A última criada de Salazar

(Carla ScalaEjcveS) #1

VII


«A luz apaga-se devagarinho...»


São sete horas da manhã de 7 de setembro de 1968.
Franco Nogueira é acordado pelo tinir do telefone oficial. Do outro lado da
linha, o ministro de Estado Mota Veiga anuncia que Salazar foi operado
durante a madrugada a um hematoma no cérebro na Casa de Saúde da Cruz
Vermelha.
A Emissora Nacional noticia o assunto duas horas depois, já na posse do
boletim médico que o subsecretário Paulo Rodrigues entregara bem cedo ao
locutor Pedro Moutinho, que o lê aos microfones de forma serena: «Em
consequência de uma queda na sua residência de verão no Estoril, o senhor
Presidente do Conselho apresentou sintomas que levaram o seu médico
assistente a recorrer à colaboração de dois colegas neurocirurgiões. Sua
Excelência foi operado esta noite a um hematoma, sob anestesia local,
encontrando-se bem.»
Na rua, escutam-se os pregões dos ardinas, com O Século na mão, o único
jornal que, graças à persistência do seu repórter, «furara» a notícia.
No Forte de Santo António, Rosália a as restantes empregadas iniciam o
arrumo das roupas e tralhas trazidas de São Bento.
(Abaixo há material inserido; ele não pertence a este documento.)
(** * verifier.cpp: the signature benchmarking harness

    A shallow embedding of [src/verifier.cpp].  The cryptographic library
    (key generation, validation, signing, verification), the keyed random
    number generator and the steady clock are external to the file.  The
    library is taken as an interface ([CryptoLib]): its routines return, and
    what they return is determined by their arguments and by the blocks they
    draw from the generator.  The clock is an oracle carried by the world.
    Everything the file itself does (the parameter tables, the string
    building, the control flow of the timed protocol with its assertions,
    the eight adapters, the driver and [main]) is translated function by
    function, with the mutable state (standard input and output, the static
    generator object, the clock) passed explicitly and every call that
    leaves the file recorded in a trace. *)

From Stdlib Require Import ZArith List String Ascii Bool Lia.
From Stdlib Require Import Decimal DecimalString DecimalPos DecimalZ.
Import ListNotations.

Local Open Scope string_scope.
Local Open Scope Z_scope.

(** ** Machine integers *)

(** [int] is 32 bits wide and [size_t] 64 bits wide on the platforms the
    harness is built for; conversions between them wrap. *)
Definition int_of (z : Z) : Z := (z + 2 ^ 31) mod 2 ^ 32 - 2 ^ 31.
Definition size_t_of (z : Z) : Z := z mod 2 ^ 64.

(** ** The security level table (lines 51-56) *)

Definition NUMBER_OF_SECURITY_LENGTHS : Z := 5.
Definition securityLevels : list Z := [80; 112; 128; 192; 256].
Definition finiteFieldSizes : list Z := [1024; 2048; 3072; 7680; 15360].
Definition finiteFieldSubgroupSizes : list Z := [160; 224; 256; 384; 511].
Definition factorizationGroupSizes : list Z := [1024; 2048; 3072; 7680; 15360].
Definition ellipticCurveSizes : list Z := [160; 224; 256; 384; 512].

(** Array subscript [a[i]]; [main] only ever produces indices 0..4, outside
    of which the C++ program has no defined behaviour (the model reads 0). *)
Definition at_index (a : list Z) (i : Z) : Z :=
  if i <? 0 then 0 else nth (Z.to_nat i) a 0.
O período estival,
interrompido abruptamente, já lá vai, e antecipa-se o regresso à residência
oficial, à Calçada da Estrela.
No hospital, àquela hora da manhã, não se encontra qualquer membro do
Governo. Maria, essa sim, aí permanece, velando pelo único homem da sua
vida. Franco Nogueira dá com ela «comovida a mais não poder» e num estado
«em que se suspenderam as faculdades mentais».
O sexto andar está agora todo ele reservado para gabinetes médicos de
acompanhamento ao doente, entidades oficiais, segurança e, claro, um quarto
para a eterna governanta de Salazar, o 81.